Process circuit 1101 can be including more units, such as filter unit or module, and which is configured to make background noise
Estimator carries out low-pass filtering to linear prediction gain, thus creates one or more long-term estimations of linear prediction gain.Example
Action such as low-pass filtering can be performed by other means, for example, performed by determining unit or module 1107.
The embodiment of above-mentioned background noise estimator can be arranged to distinct methods embodiment described herein, for example
Linear prediction gain is limited and low-pass filtering;Determine between linear prediction gain and long-term estimation and estimate it for a long time
Between difference;And/or obtain and using spectrum nearness measurement etc..
Background noise estimator 1100 is assumed including for performing the other function (example of background noise estimation
Function as illustrated in appendix A).
Figure 12 shows the background noise estimator 1200 according to example embodiment.Background estimator 1200 includes for example using
In the input block of the residual amount of energy for receiving model order 0,2 and 16.Background estimator also includes processor and memorizer, described
Memorizer is included can be by the instruction of the computing device so that the background estimator is operated and is used for:Perform according to herein
The method of the embodiment of description.
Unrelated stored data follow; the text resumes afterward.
Lemma agree_send_message message :
  agree (DingTalkIO._send_message E message)
        (DingTalkIO._send_message (with_db_fault E fault) message).
Proof. unfold DingTalkIO._send_message. project. repeat agree_step. Qed.
#[local] Hint Resolve agree_send_message : agree.

Lemma agree_send_markdown_message title content :
  agree (DingTalkIO.send_markdown_message E title content)
        (DingTalkIO.send_markdown_message (with_db_fault E fault) title content).
Proof. unfold DingTalkIO.send_markdown_message. project. repeat agree_step. Qed.
#[local] Hint Resolve agree_send_markdown_message : agree.

Lemma agree_download_image image_url download_code :
  agree (DingTalkIO.download_image E image_url download_code)
        (DingTalkIO.download_image (with_db_fault E fault) image_url download_code).
Proof.
  unfold DingTalkIO.download_image, DingTalkIO.download_url. project.
  repeat agree_step.
Qed.
#[local] Hint Resolve agree_download_image : agree.

Lemma agree_detect_locks image th :
  agree (LockDetector.detect_locks E image th)
        (LockDetector.detect_locks (with_db_fault E fault) image th).
Proof. unfold LockDetector.detect_locks. project. repeat agree_step. Qed.
#[local] Hint Resolve agree_detect_locks : agree.

Lemma agree_visualize_detection image result :
  agree (LockDetector.visualize_detection E image result)
        (LockDetector.visualize_detection (with_db_fault E fault) image result).
Proof. unfold LockDetector.visualize_detection. project. repeat agree_step. Qed.
#[local] Hint Resolve agree_visualize_detection : agree.
Lemma heap_inv_disjoint s L p q z w :
  heap_inv lo hi s L → L !! p = Some z → L !! q = Some w → p ≠ q → p + z <= q ∨ q + w <= p.
Proof.
  intros (_ & l & HL & Hv) (b & Hb & -> & ->)%Hv (c & Hc & -> & ->)%Hv Hne.
  pose proof (layout_seg_in lo hi s l b HL (elem_of_tail _ _ Hb)).
  pose proof (layout_seg_in lo hi s l c HL (elem_of_tail _ _ Hc)).
  pose proof (layout_seg _ _ _ _ HL) as Hs. unfold blk_end in *.
  destruct (seg_disjoint _ _ _ _ _ _ b c Hs (elem_of_tail _ _ Hb) (elem_of_tail _ _ Hc))
    as [->|[?|?]]; [done|unfold blk_end in *; lia..].
Qed.

(** Headers and redzones belong to no live allocation. *)
Lemma meta_not_owned s l L b a :
  layout lo hi s l → lives l L → b ∈ l → meta_of b a → lo <= a < hi ∧ ¬ owned L a.
Proof.
  intros HL Hv Hb Ha. pose proof (layout_seg_in lo hi s l b HL Hb) as Hin.
  unfold meta_of, blk_end in *. split; [lia|].
  intros Ho. destruct (lives_owned lo hi s l L a HL Hv Ho) as [_ Hw]. apply Hw.
  exists b. unfold blk_end. split; [done|lia].
Qed.

Lemma layout_frame s s' l L :
  layout lo hi s l → lives l L → globals s' g_startBlock = globals s g_startBlock →
  same_on (λ a, lo <= a < hi ∧ ¬ owned L a) (memory s) (memory s') → layout lo hi s' l.
Proof.
  intros HL Hv Hg Hm. pose proof HL as [? ? Hs ? ? ? ?].
  split; [congruence|done| |done..]. eapply seg_ext; [|exact Hs].
  intros a (b & Hb & Ha). apply Hm. by eapply meta_not_owned.
Qed.

Lemma heap_inv_frame s s' L :
  heap_inv lo hi s L → (∀ g, kheap_global g → globals s' g = globals s g) →
  same_on (λ a, lo <= a < hi ∧ ¬ owned L a) (memory s) (memory s') →
  heap_inv lo hi s' L ∧ ∀ sz, heap_room lo hi s sz → heap_room lo hi s' sz.
Proof.
  intros (Hk & l & HL & Hv) Hg Hm. unfold kheap_global in Hg.
  assert (layout lo hi s' l) as HL' by (eapply layout_frame; eauto).
  split; [split; [rewrite Hg by auto; done|by exists l]|].
  intros sz (l' & HL2 & He). exists l. split; [done|].
  by rewrite (layout_fun lo hi s l l' HL HL2).
Qed.

Lemma kfree_ok s L p z :
  heap_inv lo hi s L → L !! p = Some z →
  wp (kfree_ p) (λ _ s',
    heap_inv lo hi s' (delete p L) ∧
    same_on (λ a, owned (delete p L) a ∨ ¬ (lo <= a < hi)) (memory s) (memory s') ∧
    (∀ g, ¬ kheap_global g → globals s' g = globals s g) ∧
    serial s' = serial s) s.
Proof.
  intros (Hk & l & HL & Hv) (c & Hc & -> & ->)%Hv.
  apply elem_of_tail_split in Hc as (l1 & b & l2 & ->).
  pose proof (lives_merge lo hi s l1 b c l2 L HL Hv) as Hv'.
  unfold kfree_. wp_step. apply wp_get_lock; [done|]. wp_step.
  eapply wp_mono; [eapply kfreeInt_ok; by apply layout_set_global|].
  intros [] s' (m' & -> & HL' & Hm & _). wp_steps. split_and!.
  - split; [done|]. eexists. split; [|exact Hv']. by apply layout_set_global.
  - intros a [Ha|Ha]; apply Hm.
    + eapply lives_owned; [exact HL|exact Hv|]. destruct Ha as (q & w & Hq & Haq).
      apply lookup_delete_Some in Hq as [_ Hq]. by exists q, w.
    + intros (d & Hd & Had). pose proof (layout_seg_in lo hi s _ d HL Hd). unfold blk_end in *. lia.
  - intros g Hg. unfold kheap_global in Hg. rewrite globals_set_global_ne by tauto.
    rewrite globals_set_memory. rewrite globals_set_global_ne by tauto. done.
  - done.
Qed.

Lemma heap_room_le s sz sz' : sz' <= sz → heap_room lo hi s sz → heap_room lo hi s sz'.
Proof.
  intros Hle (l & HL & He). exists l. split; [done|]. eapply Exists_impl; [exact He|]. cbv beta. lia.
Qed.

(** A split takes the size and 40 bytes from one block. *)
Lemma room_after_split l1 b l2 sz k :
  0 <= sz → Exists (λ c, sz + 40 + k + 40 <= bf c) (l1 ++ b :: l2) →
  Exists (λ c, k + 40 <= bf c) (l1 ++ split_fst b :: split_snd b sz :: l2).
Proof.
  intros Hsz. rewrite !Exists_app, !Exists_cons. intros [He|[He|He]].
  - left. eapply Exists_impl; [exact He|]. cbv beta. lia.
  - right; right; left. cbn. lia.
  - right; right; right. eapply Exists_impl; [exact He|]. cbv beta. lia.
Qed.

(** Fuel for every block the heap can hold. *)
Context (fuel : nat) (Hfuel : hi - lo < 40 * Z.of_nat fuel).

Lemma kmallocWrapper_ok s L sz :
  heap_inv lo hi s L → heap_room lo hi s sz → 0 < sz →
  wp (kmallocWrapper fuel sz false) (λ p s',
    L !! p = None ∧ heap_inv lo hi s' (<[p := sz]> L) ∧
    same_on (λ a, owned L a ∨ ¬ (lo <= a < hi)) (memory s) (memory s') ∧
    (∀ g, ¬ kheap_global g → globals s' g = globals s g) ∧
    serial s' = serial s ∧
    ∀ k, heap_room lo hi s (sz + 40 + k) → heap_room lo hi s' k) s.
Proof.
  intros (Hk & l & HL & Hv) (l' & HL2 & He) Hp.
  rewrite <- (layout_fun lo hi s l l' HL HL2) in He. clear l' HL2.
  apply Exists_first in He as (l1 & b & l2 & -> & Hl1 & Hfit); [|intros; apply _].
  assert ((length l1 < fuel)%nat) as Hf.
  { pose proof (seg_le _ _ _ _ _ _ (layout_seg _ _ _ _ HL)) as Hle.
    rewrite length_app in Hle. cbn [length] in Hle. lia. }
  assert (Forall (λ c, bf c < sz + 40) l1) as Hl1'.
  { eapply Forall_impl; [exact Hl1|]. cbv beta. lia. }
  pose proof (lives_split lo hi s l1 b l2 L sz HL Hv Hp Hfit) as [HN Hv'].
  unfold kmallocWrapper. wp_step. apply wp_get_lock; [done|]. wp_step.
  eapply wp_mono; [eapply kmallocInt_ok; [by apply layout_set_global|done..]|].
  intros p s' (m' & -> & -> & HL' & Hm & _).
  assert (b ∈ l1 ++ b :: l2) as Hb by (rewrite elem_of_app, elem_of_cons; tauto).
  pose proof (layout_seg_in lo hi s _ b HL Hb) as Hin. pose proof (layout_lo _ _ _ _ HL).
  rewrite eqb_false by lia. wp_steps. split_and!.
  - done.
  - split; [done|]. eexists. split; [|exact Hv']. by apply layout_set_global.
  - intros a Ha. apply Hm. destruct Ha as [Ha|Ha].
    + by eapply lives_owned.
    + intros (c & Hc & Hac). pose proof (layout_seg_in lo hi s _ c HL Hc). unfold blk_end in *. lia.
  - intros g Hg. unfold kheap_global in Hg. rewrite globals_set_global_ne by tauto.
    rewrite globals_set_memory. rewrite globals_set_global_ne by tauto. done.
  - done.
  - intros k (l' & HL2 & He). rewrite <- (layout_fun lo hi s _ l' HL HL2) in He.
    eexists. split; [by apply layout_set_global|]. apply room_after_split; [lia|exact He].
Qed.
Therefore, as shown in figure 13, background estimator can be including I/O unit 1301, for from model order 0,2
With 16 residual amount of energy calculate the first two characteristic set computer 1302, and for calculate spectrum nearness feature analyser
1303。
Background noise estimator as above can for example be included in VAD or SAD, encoder and/or decoder and (compile
Decoder) in, and/or be included in equipment (such as communication equipment).Communication equipment can be user equipment (UE), and its form is
Mobile phone, video camera, recorder, panel computer, desktop computer, kneetop computer, TV Set Top Boxes or home server/family
Front yard gateway/home access point/home router.In certain embodiments, communication equipment can be adapted for the coding of audio signal
And/or the communication network device of transcoding.The example of this communication network device is server, such as media server, application clothes
Business device, gateway and radio base station.Communication equipment can be adapted to ships, the nothing for being arranged in (be embedded in) such as steamer etc
In people's aircraft, aircraft and the such as road vehicle of automobile, bus or train etc.This embedded device generally falls into vehicle letter
Breath unit or vehicle infotainment system.
Steps described herein, function, process, module, unit and/or frame can be realized hard using any routine techniquess
In part, such as using discrete circuit or integrated circuit technique, including both general purpose electronic circuitry and special circuit.
Particular example includes the digital signal processor and other known electronic circuits of one or more suitable configurations, for example
For performing the discrete logic gates or special IC (ASIC) of the interconnection of specific function.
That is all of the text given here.